=== TASK OBJECTIVE ===
The lines to be extracted run from the start of the listing through the line containing "Ok frames /\"; copy them exactly and nothing else.

———

(** X16: every row of the combined view is traceable to its keyword: when
    some shop frame is not empty, the keyword column of the combined view
    holds, frame after frame in the order of the store, the frame's keyword
    once per row, and the price column holds the frame's coerced prices in
    the same positions. *)
Theorem combined_view_columns (d : dict DataFrame) (frames : list DataFrame) :
  Forall (fun kv => rectangular (snd kv)) d ->
  all_shop_data d = Ok frames ->
  frames <> [] ->
  column (concat_frames frames) "keyword" = Ok (flat_map keyword_cells d) /\
  column (concat_frames frames) "lprice" = Ok (flat_map price_cells d).
Proof.
  intros Hrect H Hne.
  destruct frames as [| f fs]; [contradiction |].
  apply concat_view_columns; assumption.
Qed.

Lemma combined_view_columns_witness :
  exists frames,
    all_shop_data [("omega3", sample_shop_frame); ("zinc", empty_frame)]
      = Ok frames /\
    column (concat_frames frames) "keyword" =
      Ok [JStr "omega3"; JStr "omega3"; JStr "omega3"] /\
    column (concat_frames frames) "lprice" =
      Ok [JNum 12000; JNull; JNum 8000].
Proof.
  eexists. split; [reflexivity |].
  apply (combined_view_columns
           [("omega3", sample_shop_frame); ("zinc", empty_frame)]).
  - repeat constructor.
  - reflexivity.
  - discriminate.
Defined.

(** ** The mean price per keyword *)

Lemma combine_app_same {A B : Type} (a1 a2 : list A) (b1 b2 : list B) :
  length a1 = length b1 ->
  combine (a1 ++ a2) (b1 ++ b2) = combine a1 b1 ++ combine a2 b2.
Proof.
  revert b1. induction a1 as [| x a1 IH]; intros [| y b1] H; simpl in *;
    try discriminate; [reflexivity |].
  rewrite IH by lia. reflexivity.
Qed.

Lemma group_app (k : string) (a1 a2 b1 b2 : list cell) :
  length a1 = length b1 ->
  group k (a1 ++ a2) (b1 ++ b2) = group k a1 b1 ++ group k a2 b2.
Proof.
  intros H. unfold group. rewrite combine_app_same by exact H.
  apply flat_map_app.
Qed.
(** A library of one manual. *)
Definition sampleLibrary : list Session.Manual :=
  [Session.mkManual "1700000000000" "Drill X1"
     [Compression.mkPage 1 "Cover"; Compression.mkPage 2 "The Warranty covers two years."]].

End Notions.

(* ========================================================================= *)
(** ** Properties of the Compression Adapter *)
(* ========================================================================= *)

Module CompressionProofs.
Import JsString Json Compression.

Lemma compressLoop_app :
  forall apiKey model svc st pre post,
    compressLoop apiKey model svc st (pre ++ post)%list =
    compressLoop apiKey model svc (compressLoop apiKey model svc st pre) post.
Proof.
  intros. unfold compressLoop. apply fold_left_app.
Qed.

Lemma compressLoop_cons :
  forall apiKey model svc st p post,
    compressLoop apiKey model svc st (p :: post) =
    compressLoop apiKey model svc (compressPage apiKey model svc st p) post.
Proof. reflexivity. Qed.

(** The requests of one iteration: none, or the one for the page, whose
    context is the page text and is at least 50 characters long. *)
Lemma compressPage_log :
  forall apiKey model svc c l p,
    snd (compressPage apiKey model svc (c, l) p) = l
    \/ (snd (compressPage apiKey model svc (c, l) p)
        = (l ++ [mkRequest (text p) cleaningPrompt model 95])%list
        /\ (50 <= String.length (text p))%nat).
Proof.
  intros. unfold compressPage.
  destruct (String.length (text p) <? 50)%nat eqn:Hlen.
  - left. destruct (0 <? String.length (trim (text p)))%nat; reflexivity.
  - apply Nat.ltb_ge in Hlen. unfold callScaleDown.
    destruct (isEmpty apiKey).
    + left. destruct (accepted _); reflexivity.
    + right. split; [|exact Hlen].
      destruct (scaleDownTry _); destruct (accepted _); reflexivity.
Qed.
(** * A shallow embedding of the todo server (src/server/index.js)

    The server keeps two module-level variables, [todos] and [nextId],
    writes them to a snapshot file after every mutation and reads them
    back at startup.  Each route handler is embedded as a computation in
    a state monad over a [World] that holds the two variables, the disk
    and the system clock.

    Modelling conventions.
    - Values that come out of [JSON.parse] (request bodies, fields a
      client may overwrite) are kept dynamically typed, see [value].
    - The numbers the program computes with are integers (ids, the id
      counter).  They are embedded in [Z]; JavaScript numbers agree with
      [Z] on integers of magnitude up to 2^53.  Of a number in a request
      body the handlers inspect only whether it is zero.
    - A string is a sequence of code units; [ascii] stands for the code
      units 0..255.
    - [JSON.stringify], [JSON.parse], the file system and the clock
      belong to the runtime.  The codec is an interface ([JSON]), the
      disk and the clock are fields of the [World].
    - Console output is not modelled. *)

From Stdlib Require Import ZArith Ascii String.
From stdpp Require Import base option list strings gmap pretty.

Local Open Scope string_scope.
Local Open Scope Z_scope.
Local Set Warnings "-register-all".

(** ** JavaScript values *)

(** The values [JSON.parse] can produce.  [undefined] (a missing
    property) is the [None] of an [option value]. *)
Inductive value : Type :=
  | VNull
  | VBool (b : bool)
  | VNum (n : Z)
  | VStr (s : string)
  | VArr (items : list value)
  | VObj (props : list (string * value)).

(** [ToBoolean]: what [!v] and [v || d] inspect. *)
Definition truthy (v : value) : bool :=
  match v with
  | VNull => false
  | VBool b => b
  | VNum n => negb (n =? 0)
  | VStr s => negb (String.eqb s "")
  | VArr _ => true
  | VObj _ => true
  end.

(** [!x] for a possibly undefined [x]. *)
Definition falsy (x : option value) : bool :=
  match x with
  | Some v => negb (truthy v)
  | None => true
  end.

(** [x || d]. *)
Definition or_else (x : option value) (d : value) : value :=
  match x with
  | Some v => if truthy v then v else d
  | None => d
  end.

(** [x || d] where [x] is an array or undefined: arrays are truthy. *)
Definition array_or_else {A} (x : option (list A)) (d : list A) : list A :=
  match x with
  | Some l => l
  | None => d
  end.

(** [x || d] where [x] is a number or undefined: zero is falsy. *)
Definition number_or_else (x : option Z) (d : Z) : Z :=
  match x with
  | Some n => if n =? 0 then d else n
  | None => d
  end.

(** ** Data model *)

(** The object literal built by the create handler (index.js:88-95). *)
Record Todo : Type := mkTodo {
  id : Z;
  title : value;
  description : value;
  completed : value;
  createdAt : string;
  updatedAt : string;
}.

(** The two module-level variables (index.js:25-26). *)
Record Store : Type := mkStore {
  todos : list Todo;
  nextId : Z;
}.

Definition emptyStore : Store := {| todos := []; nextId := 1 |}.

(** What [JSON.parse] returns for a snapshot: an object whose two
    properties may each be missing. *)
Record Parsed : Type := mkParsed {
  parsed_todos : option (list Todo);
  parsed_nextId : option Z;
}.

(** The runtime's JSON codec, for snapshots.  [JSON_parse] returns
    [None] where [JSON.parse] throws, or returns [null] so that reading
    a property of the result throws. *)
Class JSON (text : Type) : Type := {
  JSON_stringify : Store → text;
  JSON_parse : text → option Parsed;
}.
(** * neurotic: a perceptron playground

    A shallow embedding of [neurotic.py]: three kinds of draggable objects
    (Switch, Perceptron, Light), the list of connections between them, the
    pointer-event handlers, the connection finalisation of the main loop and
    the two evaluation passes run once per frame.

    Python objects are referred to by identity; here an object is referred to
    by its position in [all_objects], which never changes length.  A Python
    exception is a [Raise] in the [result] monad. *)

From Stdlib Require Import ZArith List Bool Lia PrimFloat FloatOps SpecFloat FloatAxioms.
From stdpp Require Import base tactics option list relations.

Local Open Scope Z_scope.

(** ** Exceptions *)

Inductive exn : Type :=
| IndexError
| AttributeError
| OverflowError
| ValueError
| ZeroDivisionError.

Inductive result (A : Type) : Type :=
| Ok (a : A)
| Raise (e : exn).

Arguments Ok {A} a.
Arguments Raise {A} e.

Definition bind {A B : Type} (m : result A) (k : A -> result B) : result B :=
  match m with
  | Ok a => k a
  | Raise e => Raise e
  end.

Notation "x <- m ;; k" := (bind m (fun x => k))
  (at level 100, m at next level, right associativity).

(** [for x in l: ...] with a body that may raise, collecting the values. *)
Fixpoint mapM {A B : Type} (f : A -> result B) (l : list A) : result (list B) :=
  match l with
  | [] => Ok []
  | a :: l' => b <- f a ;; bs <- mapM f l' ;; Ok (b :: bs)
  end.

(** [l[i]] for [0 <= i]: IndexError beyond the end. *)
Definition getitem {A : Type} (l : list A) (i : nat) : result A :=
  match l !! i with
  | Some a => Ok a
  | None => Raise IndexError
  end.

(** [l.pop()]: the list without its last element, and that element. *)
Definition pop {A : Type} (l : list A) : result (list A * A) :=
  match last l with
  | Some a => Ok (removelast l, a)
  | None => Raise IndexError
  end.

(** ** Python numbers

    Weights, the bias and the weighted sum are floats (IEEE binary64), as
    [random.uniform] returns them; output values, counts and coordinates
    are ints.  pygame keeps the four numbers of a Rect in C ints of 32
    bits: it builds or moves no Rect beyond them, and the coordinates it
    derives wrap around.  Here a Rect is over [Z]: the embedding is the
    program as long as every number of every Rect stays a C int
    ([rect_fits] below), and what is stated of a constructor is stated for
    positions on the canvas ([on_canvas]), where it does. *)

Definition SF_of_int (z : Z) : spec_float :=
  match z with
  | Z0 => S754_zero false
  | Zpos p => S754_finite false p 0
  | Zneg p => S754_finite true p 0
  end.

(** The conversion of an int operand in mixed arithmetic: round to nearest,
    OverflowError when the int is too large for a float. *)
Definition float_of_int (z : Z) : result float :=
  let f := SF2Prim (binary_normalize prec emax z 0 false) in
  if is_infinity f then Raise OverflowError else Ok f.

———

=== ANSWER ===
(** X16: every row of the combined view is traceable to its keyword: when
    some shop frame is not empty, the keyword column of the combined view
    holds, frame after frame in the order of the store, the frame's keyword
    once per row, and the price column holds the frame's coerced prices in
    the same positions. *)
Theorem combined_view_columns (d : dict DataFrame) (frames : list DataFrame) :
  Forall (fun kv => rectangular (snd kv)) d ->
  all_shop_data d = Ok frames ->
  frames <> [] ->
  column (concat_frames frames) "keyword" = Ok (flat_map keyword_cells d) /\
  column (concat_frames frames) "lprice" = Ok (flat_map price_cells d).
Proof.
  intros Hrect H Hne.
  destruct frames as [| f fs]; [contradiction |].
  apply concat_view_columns; assumption.
Qed.

Lemma combined_view_columns_witness :
  exists frames,
    all_shop_data [("omega3", sample_shop_frame); ("zinc", empty_frame)]
      = Ok frames /\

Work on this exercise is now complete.